I was thinking about the
post I wrote last month where I listed the five most important decisions of my adult life. While these are certainly the monumental decisions, it feels like there have been dozens of small ones and each of those have ended up making a large impact in my life. One such decision was to learn how to "touch type."
I had the opportunity to learn when I was in middle school. It was one of the electives we were offered. I remember at the time thinking there was no way I'd want to type. It was so secretarial. Instead I took sewing. I'm not sure how that was any better but I ended up making a toy daschund, which I gave to my sister.
Fast forward a few years and I landed my first job. It was in retail and I was a cashier. I was only on a register for a few months when they promoted me to the "back office." Most of my responsibilities revolved around counting money, making change and answering the phone. Still it was fun. I liked my colleagues, was usually pretty busy, and felt important. There were some internal politics and I ended up getting highly offended. I quit in a fit of righteous indignation. The next day I realized I didn't have a job or the money to pay the bills.
So I found another job. It was also in retail and I was again in the back office. This time I wasn't counting money but doing even more meaningless tasks. The owners were horribly racist and I was miserable. I decided I needed a real job, which to me meant an office job out of retail. However all of those jobs required I pass a typing test first.
This was still in the days before personal computers so typing as something you did on a typewriter. I had an old manual one I used to henpeck out my papers for college but that wasn't going to cut it. So I enrolled in a class at the local YMCA. I remember sitting in a dingy room with banks of big clunky electric typewriters. The instructor would have us type some inane sentence (the quick brown fox jumps over the lazy dog) and you would hear everybody's keys clacking away. I tried hard to get a rhythm for it in the 4 weeks of the class.
By the time it was over I wasn't fast or particularly proficient but I did have the keyboard memorized. I applied for many jobs, went on several interviews, and did really poorly on all the typing tests. I finally did well enough to land a job in a manufacturing department of a publishing firm. Ironically, that job eventually opened the door for two of my sisters to get positions and each of them met their husbands in the company.
My boss was incredibly patient with me. I typed all of 40 words a minute and most of the words contained an error. The bulk of my job was to type up orders, which came in sevenplicate. This meant that when I made a mistake I had to white out all seven copies. My boss would look at my mangled orders, sigh and sign them. I was supposed to practice my typing during my down time and I usually did. We had a lot of down time and I made friends with the woman across from me. She was a writer and we would each type out long letters to one another (or she would type stories and I would type letters) since we were supposed to look busy and not talk too much.

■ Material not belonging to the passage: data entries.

(** X11.  A [srcset] in normal form in which no URL resolves comes
    back from [fix_srcset] as it was, and the attribute that holds it
    is put back as matched and not counted. *)
Theorem srcset_with_nothing_to_fix_is_kept (entries : list (list string)) :
  Forall (fun toks => entry toks = true) entries ->
  Forall (fun toks =>
            fix_url basenames slug_map make_relative (hd "" toks) = None)
         entries ->
  fix_srcset basenames slug_map make_relative (srcset_text entries)
  = srcset_text entries
  /\ forall (m : attr_match) (changed : nat),
       Str.lower (am_attr m) = "srcset" ->
       am_val m = srcset_text entries ->
       repl_attr_safe basenames slug_map make_relative m changed
       = (am_group0 m, changed).
Proof.
  intros H Hn.
  assert (E : fix_srcset basenames slug_map make_relative (srcset_text entries)
              = srcset_text entries).
  { apply fix_srcset_unresolved; [exact H|].
    apply List.Forall_forall. intros toks Hin.
    rewrite List.Forall_forall in Hn. rewrite (Hn _ Hin). reflexivity. }
  split; [exact E|].
  intros m changed Hattr Hval. unfold repl_attr_safe, attr_new_val.
  rewrite Hattr, Hval, E. simpl String.eqb.
  destruct (srcset_text entries) as [|c r]; [reflexivity|].
  simpl truthy. simpl or_else. rewrite String.eqb_refl. reflexivity.
Qed.
End Engine.

Lemma fix_srcset_replaces_urls_only_witness :
  fix_srcset (names_of pair_ab) (slugs_of pair_ab) true
    (srcset_text [["x/a.jpg"; "1x"]; ["https://cdn.example/b.jpg"; "2x"]])
  = "images/a.jpg 1x, https://cdn.example/b.jpg 2x".
Proof.
  rewrite (fix_srcset_replaces_urls_only (names_of pair_ab) (slugs_of pair_ab)
             true [["x/a.jpg"; "1x"]; ["https://cdn.example/b.jpg"; "2x"]]).
  - vm_compute. reflexivity.
  - repeat constructor.
Defined.

Lemma srcset_with_nothing_to_fix_is_kept_witness :
  fix_srcset (names_of pair_ab) (slugs_of pair_ab) true
    (srcset_text [["images/a.jpg"; "1x"]; ["https://cdn.example/b.jpg"; "2x"]])
  = srcset_text [["images/a.jpg"; "1x"]; ["https://cdn.example/b.jpg"; "2x"]].
Proof.
  apply (srcset_with_nothing_to_fix_is_kept (names_of pair_ab)
           (slugs_of pair_ab) true).
  - repeat constructor.
  - repeat constructor; vm_compute; reflexivity.
Defined.

(** *** A second pass over a [srcset] *)

Section Catalogue.
Variable found : list string.
Variable make_relative : bool.
Hypothesis names_clean :
  forall n : string, n ∈ names_of found ->
    Str.has_char "?" n = false /\ Str.has_char "#" n = false
    /\ all_chars token_char n = true.

(** What stands for the URL of an entry after a pass is a token that
    does not resolve. *)
Lemma resolved_token (u : string) :
  token u = true ->
  token (or_else (fix_url (names_of found) (slugs_of found) make_relative u) u)
  = true
  /\ fix_url (names_of found) (slugs_of found) make_relative
       (or_else (fix_url (names_of found) (slugs_of found) make_relative u) u)
     = None.
Proof.
  intros Hu.
  destruct (fix_url (names_of found) (slugs_of found) make_relative u)
    as [v|] eqn:E; [|simpl; rewrite E; auto].
  pose proof E as E'. unfold fix_url in E'.
  apply SecondRun.maybe_fix_url_in_catalog in E';
    [|apply SecondRun.slugs_of_values].
  destruct E' as [n [-> Hn]].
  destruct (names_clean n Hn) as [Hq [Hh Ht]].
  assert (Hc : Pathlib.component n).
  { apply SecondRun.names_of_spec in Hn. destruct Hn as [f [Hf ->]].
    eapply SecondRun.catalog_file_component. exact Hf. }
  assert (Hv : exists c r, images_web_root make_relative ++ n = String c r)
    by (destruct make_relative; simpl; eauto).
  destruct Hv as [c [r Hv]]. simpl or_else. rewrite Hv. simpl or_else.
  rewrite <- Hv. split.
  - apply token_parts. split; [rewrite Hv; discriminate|].
    rewrite all_chars_app, Ht. destruct make_relative; reflexivity.
  - apply SecondRun.canonical_value_is_kept; assumption.
Qed.

Lemma fix_srcset_image (val : string) :
  exists entries : list (list string),
    Forall (fun toks => entry toks = true) entries
    /\ Forall (fun toks =>
                 truthy (fix_url (names_of found) (slugs_of found)
                           make_relative (hd "" toks)) = false) entries
    /\ fix_srcset (names_of found) (slugs_of found) make_relative val
       = srcset_text entries.
Proof.
  unfold fix_srcset, srcset_text.
  set (parts := List.filter (fun p => negb (String.eqb p ""))
                  (List.map (Str.strip Char.isspace) (Str.split "," val))).
  assert (Hparts : forall p, In p parts ->
            p <> "" /\ first_in Char.isspace p = false
            /\ all_chars (fun c => negb (Char.eqb c ",")) p = true)
    by (intros p; apply srcset_part).
  clearbody parts.
  assert (Hmap : exists entries : list (list string),
            Forall (fun toks => entry toks = true) entries
            /\ Forall (fun toks =>
                         truthy (fix_url (names_of found) (slugs_of found)
                                   make_relative (hd "" toks)) = false) entries
            /\ List.map (fix_entry (names_of found) (slugs_of found)
                           make_relative) parts
               = List.map (Str.join " ") entries).
  { induction parts as [|p parts IH].
    - exists []. repeat split; constructor.
    - destruct IH as [entries [I1 [I2 I3]]];
        [intros q Hq; apply Hparts; right; exact Hq|].
      destruct (Hparts p (or_introl eq_refl)) as [Hne [Hf Hc]].
      pose proof (split_ws_tokens p None Hc ltac:(discriminate)) as Htok.
      fold (Str.split_ws p) in Htok.
      pose proof (split_ws_nonempty p Hne Hf) as Hsome.
      destruct (Str.split_ws p) as [|u ts] eqn:Ep; [contradiction|].
      destruct (resolved_token u (Forall_inv Htok)) as [Hx Hnone].
      set (x := or_else (fix_url (names_of found) (slugs_of found)
                           make_relative u) u) in *.
      assert (Hent : Forall (fun t => token t = true) (x :: ts))
        by (constructor; [exact Hx | apply (Forall_inv_tail Htok)]).
      exists ((x :: ts) :: entries). split; [|split].
      + constructor; [|exact I1]. apply entry_parts. eauto.
      + constructor; [|exact I2]. simpl hd. rewrite Hnone. reflexivity.
      + cbn [List.map]. rewrite <- I3. f_equal.
        rewrite (fix_entry_split _ _ _ _ _ _ Ep (Forall_inv_tail Htok)).
        fold x. destruct (entry_text x ts Hent) as [_ Htr].
        apply (strip_trimmed _ Htr). }
  destruct Hmap as [entries [I1 [I2 I3]]]. exists entries.
  rewrite I3. auto.
Qed.

End Catalogue.

(** X12.  With a catalogue [build_catalog] made, whose file names have
    no question mark, hash sign, comma or blank in them, [fix_srcset]
    changes nothing in a value it has produced: a second pass over a
    [srcset] attribute gives its value back, and the attribute is put
    back as matched and not counted. *)
Theorem fix_srcset_second_pass_changes_nothing
  (found : list string) (make_relative : bool) :
  (forall n : string, n ∈ names_of found ->
     Str.has_char "?" n = false /\ Str.has_char "#" n = false
     /\ all_chars token_char n = true) ->
  forall val : string,
    fix_srcset (names_of found) (slugs_of found) make_relative
      (fix_srcset (names_of found) (slugs_of found) make_relative val)
    = fix_srcset (names_of found) (slugs_of found) make_relative val
    /\ forall (m : attr_match) (changed : nat),
         Str.lower (am_attr m) = "srcset" ->
         am_val m
         = fix_srcset (names_of found) (slugs_of found) make_relative val ->
         repl_attr_safe (names_of found) (slugs_of found) make_relative
           m changed
         = (am_group0 m, changed).
Proof.
  intros Hclean val.
  destruct (fix_srcset_image found make_relative Hclean val)
    as [entries [H1 [H2 H3]]].
  assert (E : fix_srcset (names_of found) (slugs_of found) make_relative
                (fix_srcset (names_of found) (slugs_of found) make_relative val)
              = fix_srcset (names_of found) (slugs_of found) make_relative val).
  { rewrite H3. apply fix_srcset_unresolved; assumption. }
  split; [exact E|].
  intros m changed Hattr Hval. unfold repl_attr_safe, attr_new_val.
  rewrite Hattr, Hval, E. simpl String.eqb.
  destruct (fix_srcset (names_of found) (slugs_of found) make_relative val)
    as [|c r]; [reflexivity|].
  simpl truthy. simpl or_else. rewrite String.eqb_refl. reflexivity.
Qed.

Lemma fix_srcset_second_pass_changes_nothing_witness :
  fix_srcset (names_of pair_ab) (slugs_of pair_ab) true
    (fix_srcset (names_of pair_ab) (slugs_of pair_ab) true
       " x/a.jpg   1x ,,b.jpg 2x,   https://cdn.example/c.jpg ")
  = fix_srcset (names_of pair_ab) (slugs_of pair_ab) true
      " x/a.jpg   1x ,,b.jpg 2x,   https://cdn.example/c.jpg ".
Proof.
  apply (fix_srcset_second_pass_changes_nothing pair_ab true
           UrlFacts.pair_ab_clean).
Defined.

Eventually I improved but by the time I did was promoted to a position that didn't require much typing. I kept it up anyway. When I finally left that job, my speed and proficiency at typing tests landed me several other administrative jobs. In most of them my typing tasks were minimal but my accounting skills were well utilized. I was now counting money on spreadsheets. It is interesting that I never had to take a math test. My bookkeeping skills were always assumed.
Of course now it is completely different. Everyone has computers and everyone types. All the typing I do know is straight from my head to my fingers (a far more efficient system to be sure). But it was that silly typing class and overcoming the obstacle of the typing test that set me on my way.